Stinky stuff! This fits perfectly with my biased preconceptions. So here are two examples of chemistry used to analyze things you'd normally run away from.
The oldest traces of human poop have been dug out of a cave in Spain — and it's Neandertal poop. It's about 50,000 years old, and it's been reduced to a compressed, thin smear of organic compounds, so I guess it isn't actually so stinky anymore, but there was enough of it to analyze chromatographically. In case you've wondered your whole life about what Neandertal poop would look like, here you go.
Dead for 50 millennia, and what we know about this dead person is that they took a massive dump that was full of parasites. TMI.
I thought the paper was preliminary and rather general -- they don't or can't make very specific conclusions, but then, I imagine they were excited to be the first to get any discussion of Neandertal feces into the scientific literature. We do know a couple of things: Neandertals ate both their meat and their vegetables, and they had gut bacteria with similar physiological properties to our own.
Taken together, these data suggest that the Neanderthals from El Salt consumed both meat and vegetables, in agreement with recent hypotheses based on indirect evidence. Future studies in Middle Palaeolithic sites using the faecal biomarker approach will help clarify the nature, role and proportion of the plant component in the Neanderthal diet, and allow us to assess whether our results reflect occasional consumption or can be representative of their staple diet. Also, this data represents the oldest positive identification of human faecal matter, in a molecular level, using organic geochemical methods.

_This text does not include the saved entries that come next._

(** C6. Whenever [infer_array] returns, in every frame with a bbox of
    positive score the rows of the keypoints entry from index
    [len(pose_results)] on are all zero, the confidence column included,
    and so are the same rows of the bbox entry; [pose_results] is what
    [infer_single_img] returns for the bboxes that pass the score filter. *)
Theorem infer_array_undetected_rows_zero self image_array bbox_list
    disable_tqdm return_heatmap ret_kps hm ret_bbox :
  infer_array self image_array bbox_list disable_tqdm return_heatmap
  = Ok (ret_kps, hm, ret_bbox) →
  ∀ i bboxes, (i < length image_array)%nat → bbox_list !! i = Some bboxes →
    has_positive_score bboxes = true →
    ∃ img_arr bboxes_in_frame pose_results fk fb,
      image_array !! i = Some img_arr
      ∧ select_bboxes bboxes 0 [] = Ok bboxes_in_frame
      ∧ infer_single_img self img_arr bboxes_in_frame = Ok pose_results
      ∧ ret_kps !! i = Some fk ∧ ret_bbox !! i = Some fb
      ∧ ∀ j, (length pose_results ≤ j < length bboxes)%nat →
          fk !! j
          = Some (replicate
                    (get_keypoint_num (get_keypoints_convention_name self))
                    [0%float; 0%float; 0%float])
          ∧ (∀ person kp, fk !! j = Some person → kp ∈ person →
                          kp !! 2%nat = Some 0%float)
          ∧ fb !! j = Some [0%float; 0%float; 0%float; 0%float; 0%float].
Proof.
  intros (_ & _ & _ & Hall)%infer_array_Ok i bboxes Hi Hbb Hpos.
  destruct (Hall i bboxes Hi Hbb) as (img_arr & fk & fb & Himg & Hk & Hb & Hf).
  apply infer_array_frame_Ok in Hf. rewrite Hpos in Hf.
  destruct Hf as (_ & _ & _ & _ & bif & pose_results & Hsel & Hpose & Hzero).
  exists img_arr, bif, pose_results, fk, fb.
  repeat split; [done | done | done | done | done | | |];
    destruct (Hzero j) as [Hkz Hbz]; [done | done | done | | done | done].
  intros person kp. rewrite Hkz. intros [= <-] [-> _]%elem_of_replicate.
  done.
Qed.

(** ** infer_array returns on well-formed input *)

Lemma broadcast_to_same {A} (n : nat) (v : list A) :
  length v = n → broadcast_to n v = Ok v.
Proof. intros <-. unfold broadcast_to. by rewrite Nat.eqb_refl. Qed.

Lemma infer_single_img_body_returns self n_kps img_arr bbox_dict :
  pose_model_total cvtColor_BGR2RGB self n_kps →
  bbox_well_formed img_arr (bd_bbox bbox_dict) →
  ∃ entry,
    infer_single_img_body self (Some img_arr) bbox_dict = Ok entry
    ∧ ∀ person, entry = Some person → person_fits n_kps person.
Proof.
  intros Htotal (x0 & y0 & x1 & y1 & score & r0 & r1 & c0 & c1
                 & Hbbox & Hr0 & Hr1 & Hc0 & Hc1 & Hw & Hh).
  destruct (Htotal (crop img_arr r0 r1 c0 c1) Hw Hh)
    as (rgb & result_mp & Hrgb & Hmp & Hlen).
  exists (if PrimFloat.ltb (bbox_thr self) score
          then (λ pose_landmarks,
                  {| pd_bbox := bd_bbox bbox_dict;
                     pd_keypoints :=
                       (λ landmark,
                          [ (lm_x landmark
                             * float_of_nat
                                 (im_width (crop img_arr r0 r1 c0 c1))
                             + x0)%float;
                            (lm_y landmark
                             * float_of_nat
                                 (im_height (crop img_arr r0 r1 c0 c1))
                             + y0)%float;
                            lm_visibility landmark ]) <$> pose_landmarks |})
               <$> result_mp
          else None).
  split.
  - apply infer_single_img_body_spec. exists score. rewrite Hbbox.
    split; [done|].
    destruct (PrimFloat.ltb (bbox_thr self) score) eqn:Hthr; [|done].
    exists x0, y0, x1, y1, img_arr, r0, r1, c0, c1, rgb, result_mp.
    by repeat split.
  - destruct (PrimFloat.ltb (bbox_thr self) score); [|done].
    destruct result_mp as [pose_landmarks|]; [|done].
    intros person [= <-]. rewrite Hbbox. repeat split; simpl.
    + rewrite length_fmap. by apply Hlen.
    + apply Forall_fmap, Forall_true. by intros lm.
Qed.

Lemma infer_single_img_loop_returns self n_kps img_arr bbox_list acc :
  pose_model_total cvtColor_BGR2RGB self n_kps →
  Forall (λ bd, bbox_well_formed img_arr (bd_bbox bd)) bbox_list →
  Forall (person_fits n_kps) acc →
  ∃ out,
    infer_single_img_loop self (Some img_arr) bbox_list acc = Ok out
    ∧ Forall (person_fits n_kps) out
    ∧ (length out ≤ length acc + length bbox_list)%nat.
Proof.
  intros Htotal Hwf. revert acc.
  induction Hwf as [|bd bl Hbd Hbl IH]; intros acc Hacc; simpl.
  - exists acc. repeat split; [done | lia].
  - destruct (infer_single_img_body_returns self n_kps img_arr bd Htotal Hbd)
      as (entry & -> & Hentry). simpl.
    destruct entry as [person|].
    + destruct (IH (acc ++ [person])) as (out & Hout & Hfits & Hlen).
      { apply Forall_app. split; [done|]. apply Forall_singleton.
        by apply Hentry. }
      exists out. rewrite length_app in Hlen. simpl in Hlen.
      repeat split; [done | done | lia].
    + destruct (IH acc Hacc) as (out & Hout & Hfits & Hlen).
      exists out. repeat split; [done | done | lia].
Qed.

Lemma select_bboxes_returns img_arr bboxes idx acc :
  Forall (bbox_well_formed img_arr) bboxes →
  Forall (λ bd, bbox_well_formed img_arr (bd_bbox bd)) acc →
  ∃ out,
    select_bboxes bboxes idx acc = Ok out
    ∧ Forall (λ bd, bbox_well_formed img_arr (bd_bbox bd)) out
    ∧ (length out ≤ length acc + length bboxes)%nat.
Proof.
  intros Hwf. revert idx acc.
  induction Hwf as [|bbox bboxes Hbbox Hrest IH]; intros idx acc Hacc; simpl.
  - exists acc. repeat split; [done | lia].
  - pose proof Hbbox as (x0 & y0 & x1 & y1 & score & ? & ? & ? & ? & -> & _).
    simpl.
    destruct (IH (S idx)
                (if PrimFloat.ltb 0 score
                 then acc ++ [ {| bd_bbox := [x0; y0; x1; y1; score];
                                  bd_id := idx |} ]
                 else acc)) as (out & Hout & Hfits & Hlen).
    { destruct (PrimFloat.ltb 0 score); [|done].
      apply Forall_app. split; [done|]. by apply Forall_singleton. }
    exists out. repeat split; [done | done |].
    destruct (PrimFloat.ltb 0 score); [|lia].
    rewrite length_app in Hlen. simpl in Hlen. lia.
Qed.
(** X20: the command string of an ordinary script.  When the command
    path, a slash followed by the lines joined by slashes, holds no
    double slash and reads as words separated by single spaces, and
    [insert_start_slash] leaves a path that begins with a slash as it
    is, the translation changes nothing: the interpreter is handed that
    very path, after the export prefix when a folder is set.  Splitting
    at white space and joining with spaces is then a round trip. *)
Theorem ordinary_script_command (lines words : list string) :
  (∀ t ts, insert_start_slash (String "/" t :: ts) = String "/" t :: ts) →
  contains "//" (simulate_argv lines) = false →
  simulate_argv lines = join " " words →
  Forall (λ word, is_word word = true) words →
  command_tokens lines = words
  ∧ to_file_cmds "" lines = ["/" +:+ join "/" (rstrip <$> lines)]
  ∧ (∀ export_folder, export_folder ≠ "" →
       to_file_cmds export_folder lines
       = ["export " +:+ export_folder +:+ "/" +:+ join "/" (rstrip <$> lines)])
  ∧ (∀ first rest, lines = first :: rest → contains "export" first = false →
       translate lines = Ok ["/" +:+ join "/" (rstrip <$> lines)]).
Proof.
  intros Hslash Hdouble Hwords Hall.
  assert (command_tokens lines = words) as Htokens.
  { destruct (command_tokens_run lines) as (t & ts & Hsplit & ->).
    revert Hsplit. unfold replace. rewrite replace_from_absent by done.
    rewrite Hwords, WordFacts.split_ws_join by done. intros ->. apply Hslash. }
  assert (join " " (command_tokens lines) = "/" +:+ join "/" (rstrip <$> lines))
    as Hjoin by (by rewrite Htokens, <- Hwords).
  split; [done|]. split; [|split].
  - unfold to_file_cmds. cbn [truthy nonempty String.eqb negb]. by rewrite Hjoin.
  - intros export_folder Hfolder. unfold to_file_cmds.
    apply truthy_true in Hfolder. by rewrite Hfolder, Hjoin.
  - intros first rest -> Hfirst.
    unfold translate, extract_export, index. cbn [lookup list_lookup].
    rewrite Hfirst. unfold to_file_cmds.
    cbn [truthy nonempty String.eqb negb]. by rewrite Hjoin.
Qed.

(** ** Discovery depends on the set of fragments only *)



End OrdinaryFacts.

Lemma ordinary_script_command_witness :
  @translate Mem.demo ["stocks"; "load GME"; "exit"]
  = Ok ["/" +:+ PyStr.join "/" (PyStr.rstrip <$> ["stocks"; "load GME"; "exit"])].
Proof.
  refine (proj2 (proj2 (proj2
            (@ordinary_script_command Mem.demo ["stocks"; "load GME"; "exit"]
               ["/stocks/load"; "GME/exit"] _ eq_refl eq_refl _)))
            "stocks" ["load GME"; "exit"] eq_refl eq_refl).
  - intros t ts. by destruct t.
  - repeat constructor.
Defined.


(** ** The harness is never blamed *)

Section BlameFacts.
Context `{Host}.
Import PyStr PyStrFacts.

Lemma raises_in_ret {A} (fn : string) (a : A) : raises_in fn (mret a).
Proof. by intros w e tb. Qed.

Lemma raises_in_gets {A} (fn : string) (f : World → A) : raises_in fn (gets f).
Proof. by intros w e tb. Qed.
Definition valid_style (ts : TextStyle) : bool :=
  match color ts with Some c => valid_color c | None => true end.

(** Modelled from the spec: the construction of a [TextStyle], missing
    with [models.py]; an index outside [0..16] is rejected ([None] stands
    for the raised [InvalidColor]). *)
Definition TextStyle_init (color : option Color) (italic bold underline : bool)
  : option TextStyle :=
  let ts := mkTextStyle color italic bold underline in
  if valid_style ts then Some ts else None.

(** Modelled from the spec: a [RichText] is the ordered sequence of its
    runs. *)
Definition RichText := list (TextStyle * string).

(** Modelled from the spec: [toPlain()] concatenates the run texts. *)
Definition toPlain (rt : RichText) : string := Str.join (map snd rt).

Inductive ChannelType := ChanIRC | ChanTelegram | ChanXMPP | ChanDiscourseBabble.

Inductive MessageType :=
| Text | Command | Photo | Sticker | Video | Animation | Audio | File
| Location | Event.

(** Modelled from the spec: the attributes of a [Message] that the IRC
    adapter sets. *)
Record Message := mkMessage {
  channel : ChannelType;
  sender : string;
  receiver : string;
  content : string;
  mtype : MessageType;
  date : string;
  time : string;
  rich_text : option RichText
}.

End Models.

(** ** [textformat.py]: the inbound parser *)

Module IRCCtrl.

(** Modelled from the spec: [textformat.py] is missing; the control
    characters of the IRC format for bold, colour, italic, underline and
    reset. *)
Definition BOLD : ascii := "002"%char.
Definition COLOR : ascii := "003"%char.
Definition ITALIC : ascii := "029"%char.
Definition UNDERLINE : ascii := "031"%char.
Definition RESET : ascii := "015"%char.

Definition is_ctrl (c : ascii) : bool :=
  existsb (Ascii.eqb c) [BOLD; COLOR; ITALIC; UNDERLINE; RESET].

End IRCCtrl.

Module TextFormatter.
Import Models.

Definition toggle_bold (ts : TextStyle) : TextStyle :=
  mkTextStyle (color ts) (italic ts) (negb (bold ts)) (underline ts).

Definition toggle_italic (ts : TextStyle) : TextStyle :=
  mkTextStyle (color ts) (negb (italic ts)) (bold ts) (underline ts).

Definition toggle_underline (ts : TextStyle) : TextStyle :=
  mkTextStyle (color ts) (italic ts) (bold ts) (negb (underline ts)).

Definition set_color (ts : TextStyle) (c : Color) : TextStyle :=
  mkTextStyle (Some c) (italic ts) (bold ts) (underline ts).

(** The value of a run of decimal digits. *)
Fixpoint digits_value (acc : Z) (s : string) : Z :=
  match s with
  | EmptyString => acc
  | String a r => digits_value (10 * acc + (Z.of_nat (nat_of_ascii a) - 48)) r
  end.

(** A group of one or two decimal digits at the start of [s] that names a
    palette entry: its value and its length. *)
Definition index_group (s : string) : option (Z * nat) :=
  let ds := Str.span_upto 2 Str.is_digit s in
  match ds with
  | EmptyString => None
  | _ =>
      let v := digits_value 0 ds in
      if valid_index v then Some (v, String.length ds) else None
  end.

(** Modelled from the spec: the arguments that follow a colour control
    character, a foreground group and an optional [,background] group;
    the answer is the colour and the number of characters read.  [None]
    is a malformed sequence. *)
Definition color_args (s : string) : option (Color * nat) :=
  match index_group s with
  | None => None
  | Some (f, n) =>
      match Str.drop n s with
      | String a r =>
          if Ascii.eqb a ","%char then
            match index_group r with
            | Some (b, m) => Some (mkColor f (Some b), (n + 1 + m)%nat)
            | None => Some (mkColor f None, n)
            end
          else Some (mkColor f None, n)
      | EmptyString => Some (mkColor f None, n)
      end
  end.

(** A run boundary: the open run is closed, and kept when it has text. *)
Definition flush (cur : TextStyle) (buf : string) (rest : RichText) : RichText :=
  match buf with
  | EmptyString => rest
  | _ => (cur, buf) :: rest
  end.

(** Modelled from the spec: the scan of [parseIRC], [textformat.py] being
    missing.  [cur] is the current style and [buf] the text of the open
    run; a control character changes [cur] and starts a new run, a reset
    returns to the normal style, the arguments of a colour code are
    passed over ([skip] counts those still to pass), a malformed colour
    code leaves what follows it as text, and any other character is
    appended to the open run. *)
Fixpoint scan (skip : nat) (cur : TextStyle) (buf : string) (s : string)
  : RichText :=
  match s with
  | EmptyString => flush cur buf []
  | String a r =>
      match skip with
      | S k => scan k cur buf r
      | O =>
          if Ascii.eqb a IRCCtrl.BOLD then
            flush cur buf (scan O (toggle_bold cur) "" r)
          else if Ascii.eqb a IRCCtrl.ITALIC then
            flush cur buf (scan O (toggle_italic cur) "" r)
          else if Ascii.eqb a IRCCtrl.UNDERLINE then
            flush cur buf (scan O (toggle_underline cur) "" r)
          else if Ascii.eqb a IRCCtrl.RESET then
            flush cur buf (scan O normal "" r)
          else if Ascii.eqb a IRCCtrl.COLOR then
            match color_args r with
            | Some (c, n) => flush cur buf (scan n (set_color cur c) "" r)
            | None => scan O cur buf r
            end
          else scan O cur (buf ++ String a "") r
      end
  end.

Besides having corroborated our method and obtained the first evidence of an omnivorous Neanderthal diet from faeces, our results also have implications regarding digestive systems and gut microbiota evolution. Approaching the evolution of the human digestive system is difficult because there is no fossil record indicating soft tissue preservation. Our results show that Neanderthals, like anatomically modern humans, have a high rate of conversion of cholesterol to coprostanol due to the presence of bacteria capable of doing so in their guts. Further research will allow us explore this issue in the context of human evolution.
I said I had two unpleasant examples of useful chemistry, and here's the second: using the characteristic odors of different stages of decay to quantify the time of death.
An international research team used two-dimensional gas chromatography time-of-flight mass spectrometry to characterise the odours that create this smell of death: volatile organic compounds (VOCs). By measuring the VOCs released from pig carcasses the team identified a cocktail of several different families of molecules, including carboxylic acids, aromatics, sulfurs, alcohols, nitro compounds, as well as aldehydes and ketones. The combination and quantities of these VOCs change as a function of time as a cadaver goes through different stages of decomposition.
I think I'm getting a sense of the difference between chemistry and biology. I prefer the bodily fluids in my subjects to be fresh, preferably spurting; chemists seem to favor observing the degradation and volatilization of fluids from dead things. Chemists may offer their repudiations of my sentiments in the comments.